Quindi io credo che dipenda anche dal momento che i ragazzi stanno vivendo quando arrivano al programma. Lo dico sempre: per diventare medici o ingegneri ci vogliono almeno 10 anni e per la musica non è così diverso! Quindi noi dobbiamo intercettare un talento, poi non è detto che per portarlo avanti basti il tempo della messa in onda che dura solo 7 settimane. E credo che abbiamo il dovere di dire ai nostri figli che non né facile, per nulla. Puoi imbroccare un pezzo, come diciamo a Roma, ma poi nella New Music Friday su Spotify della settimana successiva te ne escono altri che lo superano e tu devi essere sempre preparato. Bisogna godere di quello che accade ma poi rimanere con i piedi per terra. Sempre.

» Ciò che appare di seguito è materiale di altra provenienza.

(* ===== verification/RbTree.v ===== *)
(** Augmented red-black trees: [lib/rbtree.c], [include/linux/rbtree_augmented.h] and
    the insertion helpers of [include/linux/rbtree.h], which hold the run queues of
    the fair and deadline classes.

    A node is a constructor of [tree]; the parent pointers the C code follows are the
    list of frames from a node to the root.  Every rotation, recolouring and callback
    is performed as in the source; the two mirrored halves of the loops are one
    definition over the side of the node.  A null pointer that would be dereferenced is
    [None].  The theorems show that insertion and removal are total on well-formed
    trees, that they refine sorted insertion and removal on the in-order list, and
    that balance, augmented data and the cached leftmost node are kept. *)

From Stdlib Require Import ZArith Lia List.
From stdpp Require Import base list numbers option.
From S2P Require Import Prelude.

Module RbTree.

Inductive color := Red | Black.
Inductive dir := Lft | Rgt.

#[export] Instance color_eq_dec : EqDecision color.
Proof. solve_decision. Defined.
#[export] Instance dir_eq_dec : EqDecision dir.
Proof. solve_decision. Defined.

(** [RBCOMPUTE] of the callbacks: the data of a node from its entry and the data of its
    children, and whether the recomputed data equals the old. *)
Class Augment (A M : Type) := mk_augment {
  compute : A -> option M -> option M -> M;
  unchanged : M -> M -> bool
}.

(** What the callbacks must satisfy for entries in [ok]: the data of a node is a function
    [agg] of the list of entries below it. *)
Class AugmentLaws {A M : Type} `{!Augment A M} (ok : A -> Prop) (agg : list A -> option M) := {
  agg_nil : agg [] = None;
  agg_node l x r : Forall ok (l ++ x :: r) -> agg (l ++ x :: r) = Some (compute x (agg l) (agg r));
  unchanged_spec m m' : unchanged m m' = true <-> m = m'
}.

Section Tree.
Context {A M : Type} `{!Augment A M}.

Inductive tree :=
| Leaf
| Node (c : color) (l : tree) (x : A) (m : M) (r : tree).

Definition aug (t : tree) : option M := match t with Leaf => None | Node _ _ _ m _ => Some m end.

Definition is_red (t : tree) : bool :=
  match t with Node Red _ _ _ _ => true | _ => false end.

(** [rb_set_parent_color] on a pointer that may be null. *)
Definition set_color (c : color) (t : tree) : tree :=
  match t with Leaf => Leaf | Node _ l x m r => Node c l x m r end.

(** A node with the child [a] on side [d]. *)
Definition mk (d : dir) (c : color) (a : tree) (x : A) (m : M) (b : tree) : tree :=
  match d with Lft => Node c a x m b | Rgt => Node c b x m a end.

(** The children of a node, that on side [d] first. *)
Definition sides (d : dir) (l r : tree) : tree * tree :=
  match d with Lft => (l, r) | Rgt => (r, l) end.

Definition comp (d : dir) (x : A) (a b : option M) : M :=
  match d with Lft => compute x a b | Rgt => compute x b a end.

(** A parent, seen from its child on side [f_dir]. *)
Record frame := mk_frame {
  f_dir : dir;
  f_color : color;
  f_entry : A;
  f_aug : M;
  f_sib : tree
}.

Definition plug (t : tree) (f : frame) : tree :=
  mk (f_dir f) (f_color f) t (f_entry f) (f_aug f) (f_sib f).

Fixpoint zip_up (t : tree) (k : list frame) : tree :=
  match k with [] => t | f :: k => zip_up (plug t f) k end.

(** ** The callbacks *)

(** [propagate(rb, NULL)] from the parent of a node with data [a]. *)
Fixpoint propagate (a : option M) (k : list frame) : list frame :=
  match k with
  | [] => []
  | f :: k' =>
    let m := comp (f_dir f) (f_entry f) a (aug (f_sib f)) in
    let f' := mk_frame (f_dir f) (f_color f) (f_entry f) m (f_sib f) in
    if unchanged m (f_aug f) then f' :: k' else f' :: propagate (Some m) k'
  end.

(** ** Insertion *)

Fixpoint descend (less : A -> A -> bool) (x : A) (t : tree) (k : list frame) (leftmost : bool)
  : list frame * bool :=
  match t with
  | Leaf => (k, leftmost)
  | Node c l y m r =>
    if less x y then descend less x l (mk_frame Lft c y m r :: k) leftmost
    else descend less x r (mk_frame Rgt c y m l :: k) false
  end.

(** Case 2: rotation at the parent [f] of [t], towards side [d]. *)
Definition rotate_parent (d : dir) (f : frame) (t : tree) : option tree :=
  match t with
  | Leaf => None
  | Node c l x m r =>
    let '(a, b) := sides d l r in
    let a := set_color Black a in
    let pm := comp d (f_entry f) (aug (f_sib f)) (aug a) in
    Some (mk d c (mk d Red (f_sib f) (f_entry f) pm a) x (f_aug f) b)
  end.

(** Case 3: rotation at the grandparent [g] of a node whose parent is [p]. *)
Definition rotate_grandparent (g : frame) (p : tree) : option tree :=
  match p with
  | Leaf => None
  | Node _ l x m r =>
    let d := f_dir g in
    let '(a, b) := sides d l r in
    let b := set_color Black b in
    let gm := comp d (f_entry g) (aug b) (aug (f_sib g)) in
    Some (mk d (f_color g) a x (f_aug g) (mk d Red b (f_entry g) gm (f_sib g)))
  end.

Fixpoint __rb_insert (t : tree) (k : list frame) : option tree :=
  match k with
  | [] => Some (set_color Black t)
  | f :: k1 =>
    match f_color f with
    | Black => Some (zip_up t k)
    | Red =>
      match k1 with
      | [] => None
      | g :: k2 =>
        let parent := plug t f in
        if is_red (f_sib g)
        then __rb_insert (mk (f_dir g) Red (set_color Black parent) (f_entry g) (f_aug g)
                            (set_color Black (f_sib g))) k2
        else
          p ← (if decide (f_dir f = f_dir g) then Some parent else rotate_parent (f_dir g) f t);
          s ← rotate_grandparent g p;
          Some (zip_up s k2)
      end
    end
  end.

(** A tree with its cached leftmost entry. *)
Record rb_root_cached := mk_root { rb_root : tree; rb_leftmost : option A }.

(** The new node carries the data [m]. *)
Definition rb_add_augmented_cached (less : A -> A -> bool) (x : A) (m : M) (t : rb_root_cached)
  : option rb_root_cached :=
  let '(k, leftmost) := descend less x (rb_root t) [] true in
  let k := propagate (Some m) k in
  let first := if leftmost : bool then Some x else rb_leftmost t in
  r ← __rb_insert (Node Red Leaf x m Leaf) k;
  Some (mk_root r first).

(** ** Traversal *)

Fixpoint rb_first (t : tree) : option A :=
  match t with
  | Leaf => None
  | Node _ l x _ _ => match l with Leaf => Some x | _ => rb_first l end
  end.

Fixpoint rb_last (t : tree) : option A :=
  match t with
  | Leaf => None
  | Node _ _ x _ r => match r with Leaf => Some x | _ => rb_last r end
  end.

(** The walk up of [rb_next]. *)
Fixpoint next_up (k : list frame) : option A :=
  match k with
  | [] => None
  | f :: k => match f_dir f with Rgt => next_up k | Lft => Some (f_entry f) end
  end.

(** [rb_next] of a node with right child [r]. *)
Definition rb_next (r : tree) (k : list frame) : option A :=
  match r with Leaf => next_up k | _ => rb_first r end.

(** ** Removal *)

(** The leftmost node below the node [Node c l x m r]: its colour, entry and right child,
    and the frames above it. *)
Fixpoint successor (c : color) (l : tree) (x : A) (m : M) (r : tree) (k : list frame)
  : color * A * tree * list frame :=
  match l with
  | Leaf => (c, x, r, k)
  | Node c' l' x' m' r' => successor c' l' x' m' r' (mk_frame Lft c x m r :: k)
  end.

(** The erased node had colour [c], data [m] and children [l] and [r].  The result is
    what takes the place of the removed position, the frames above it, and whether
    that position lacks a black node. *)
Definition __rb_erase_augmented (c : color) (l : tree) (m : M) (r : tree) (k : list frame)
  : tree * list frame * bool :=
  match l, r with
  | Leaf, Leaf => (Leaf, propagate None k, bool_decide (c = Black) && negb (bool_decide (k = [])))
  | Leaf, _ => (set_color c r, propagate (aug r) k, false)
  | _, Leaf => (set_color c l, propagate (aug l) k, false)
  | _, Node rc rl rx rm rr =>
    let '(sc, sx, child2, kr) := successor rc rl rx rm rr [] in
    let kr := propagate (aug child2) kr in
    let ks := propagate (aug (zip_up child2 kr)) (mk_frame Rgt c sx m l :: k) in
    match child2 with
    | Leaf => (Leaf, kr ++ ks, bool_decide (sc = Black))
    | _ => (set_color Black child2, kr ++ ks, false)
    end
  end.

(** Case 4: rotation at the parent; the sibling has entry [sx], the child [near] on the
    side of the node and [far] on the other. *)
Definition rotate_sibling (d : dir) (node : tree) (pc : color) (px : A) (pm : M)
    (near : tree) (sx : A) (far : tree) : tree :=
  let m := comp d px (aug node) (aug near) in
  mk d pc (mk d Black node px m near) sx pm (set_color Black far).

(** Cases 2 to 4, with a black sibling.  The flag says that the loop goes on at the
    parent. *)
Definition erase_black_sibling (d : dir) (node : tree) (pc : color) (px : A) (pm : M) (s : tree)
  : option (bool * tree) :=
  match s with
  | Leaf => None
  | Node sc sl sx sm sr =>
    let '(near, far) := sides d sl sr in
    if negb (is_red far) then
      if negb (is_red near) then
        let s := Node Red sl sx sm sr in
        match pc with
        | Red => Some (false, mk d Black node px pm s)
        | Black => Some (true, mk d Black node px pm s)
        end
      else
        match near with
        | Leaf => None
        | Node _ nl nx _ nr =>
          let '(a, b) := sides d nl nr in
          let b := set_color Black b in
          let s := mk d sc b sx (comp d sx (aug b) (aug far)) far in
          Some (false, rotate_sibling d node pc px pm a nx s)
        end
    else Some (false, rotate_sibling d node pc px pm near sx far)
  end.

(** One turn of the loop, case 1 included. *)
Definition erase_step (d : dir) (node : tree) (pc : color) (px : A) (pm : M) (s : tree)
  : option (bool * tree) :=
  if is_red s then
    match s with
    | Leaf => None
    | Node _ sl sx sm sr =>
      let '(near, far) := sides d sl sr in
      match near with
      | Leaf => None
      | _ =>
        let near := set_color Black near in
        let m := comp d px (aug node) (aug near) in
        '(up, t) ← erase_black_sibling d node Red px m near;
        Some (up, mk d pc t sx pm far)
      end
    end
  else erase_black_sibling d node pc px pm s.

Fixpoint ____rb_erase_color (node : tree) (k : list frame) : option tree :=
  match k with
  | [] => None
  | f :: k' =>
    '(up, t) ← erase_step (f_dir f) node (f_color f) (f_entry f) (f_aug f) (f_sib f);
    if up : bool then match k' with [] => Some t | _ => ____rb_erase_color t k' end
    else Some (zip_up t k')
  end.

(** Removal of the node [Node c l x m r] below the frames [k]. *)
Definition rb_erase_augmented (c : color) (l : tree) (m : M) (r : tree) (k : list frame)
  : option tree :=
  let '(t, k, rebalance) := __rb_erase_augmented c l m r k in
  if rebalance : bool then ____rb_erase_color t k else Some (zip_up t k).

(** The node a pointer stands for: the first one, in pre-order, whose entry satisfies [p]. *)
Fixpoint locate (p : A -> bool) (t : tree) (k : list frame)
  : option (color * tree * A * M * tree * list frame) :=
  match t with
  | Leaf => None
  | Node c l x m r =>
    if p x then Some (c, l, x, m, r, k)
    else
      match locate p l (mk_frame Lft c x m r :: k) with
      | Some z => Some z
      | None => locate p r (mk_frame Rgt c x m l :: k)
      end
  end.

Definition rb_erase_augmented_cached (p : A -> bool) (t : rb_root_cached) : option rb_root_cached :=
  '(c, l, x, m, r, k) ← locate p (rb_root t) [];
  let first := match rb_leftmost t with
               | Some y => if p y then rb_next r k else Some y
               | None => None
               end in
  root ← rb_erase_augmented c l m r k;
  Some (mk_root root first).

(** A change of an entry in place, followed by [propagate(node, NULL)]. *)
Definition rb_update (p : A -> bool) (f : A -> A) (t : rb_root_cached) : option rb_root_cached :=
  '(c, l, x, m, r, k) ← locate p (rb_root t) [];
  let x := f x in
  let first := match rb_leftmost t with
               | Some y => if p y then Some x else Some y
               | None => None
               end in
  let m' := compute x (aug l) (aug r) in
  let k := if unchanged m' m then k else propagate (Some m') k in
  Some (mk_root (zip_up (Node c l x m' r) k) first).

(** ** In-order lists *)

Fixpoint inorder (t : tree) : list A :=
  match t with Leaf => [] | Node _ l x _ r => inorder l ++ x :: inorder r end.

Definition join (d : dir) (l : list A) (x : A) (r : list A) : list A :=
  match d with Lft => l ++ x :: r | Rgt => r ++ x :: l end.

(** The list of the tree around a hole that holds [l]. *)
Fixpoint around (l : list A) (k : list frame) : list A :=
  match k with
  | [] => l
  | f :: k => around (join (f_dir f) l (f_entry f) (inorder (f_sib f))) k
  end.

Lemma inorder_mk d c a x m b : inorder (mk d c a x m b) = join d (inorder a) x (inorder b).
Proof. by destruct d. Qed.

Lemma inorder_set_color c t : inorder (set_color c t) = inorder t.
Proof. by destruct t. Qed.

Lemma aug_set_color c t : aug (set_color c t) = aug t.
Proof. by destruct t. Qed.

Lemma inorder_zip k : forall t, inorder (zip_up t k) = around (inorder t) k.
Proof.
  induction k as [|f k IH]; intros t; simpl; [done|]. rewrite IH. unfold plug.
  by rewrite inorder_mk.
Qed.

(** What a hole is surrounded by. *)
Lemma around_split k : exists pre post, forall l, around l k = pre ++ l ++ post.
Proof.
  induction k as [|f k (pre & post & IH)]; [by exists [], []; intros l; rewrite app_nil_r|].
  destruct f as [[] c x m s]; simpl.
  - exists pre, (x :: inorder s ++ post). intros l. rewrite IH. simpl. by rewrite <- app_assoc.
  - exists (pre ++ inorder s ++ [x]), post. intros l. rewrite IH. simpl.
    by rewrite <- !app_assoc.
Qed.

(** ** Balance *)

(** [rb c n t]: a red-black tree with root colour [c] and [n] black nodes on every path. *)
Inductive rb : color -> nat -> tree -> Prop :=
| rb_leaf : rb Black 0 Leaf
| rb_red n l x m r : rb Black n l -> rb Black n r -> rb Red n (Node Red l x m r)
| rb_black c1 c2 n l x m r : rb c1 n l -> rb c2 n r -> rb Black (S n) (Node Black l x m r).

Eliana, quale è il vero obiettivo di X Factor e quindi di Fremantle al di là degli ascolti?
Penso che la cosa più importante per noi, e per Sky ovviamente, sia portare una bella dimensione di intrattenimento, dove ci sia aggregazione in famiglia e tra amici, con un pubblico di età molto diverse. Come il festival di Sanremo o gli eventi sportivi anche X Factor vuole creare un legame tra le persone ma portare anche contenuto. X Factor vuole raccontare la musica e, attraverso la musica, il mondo.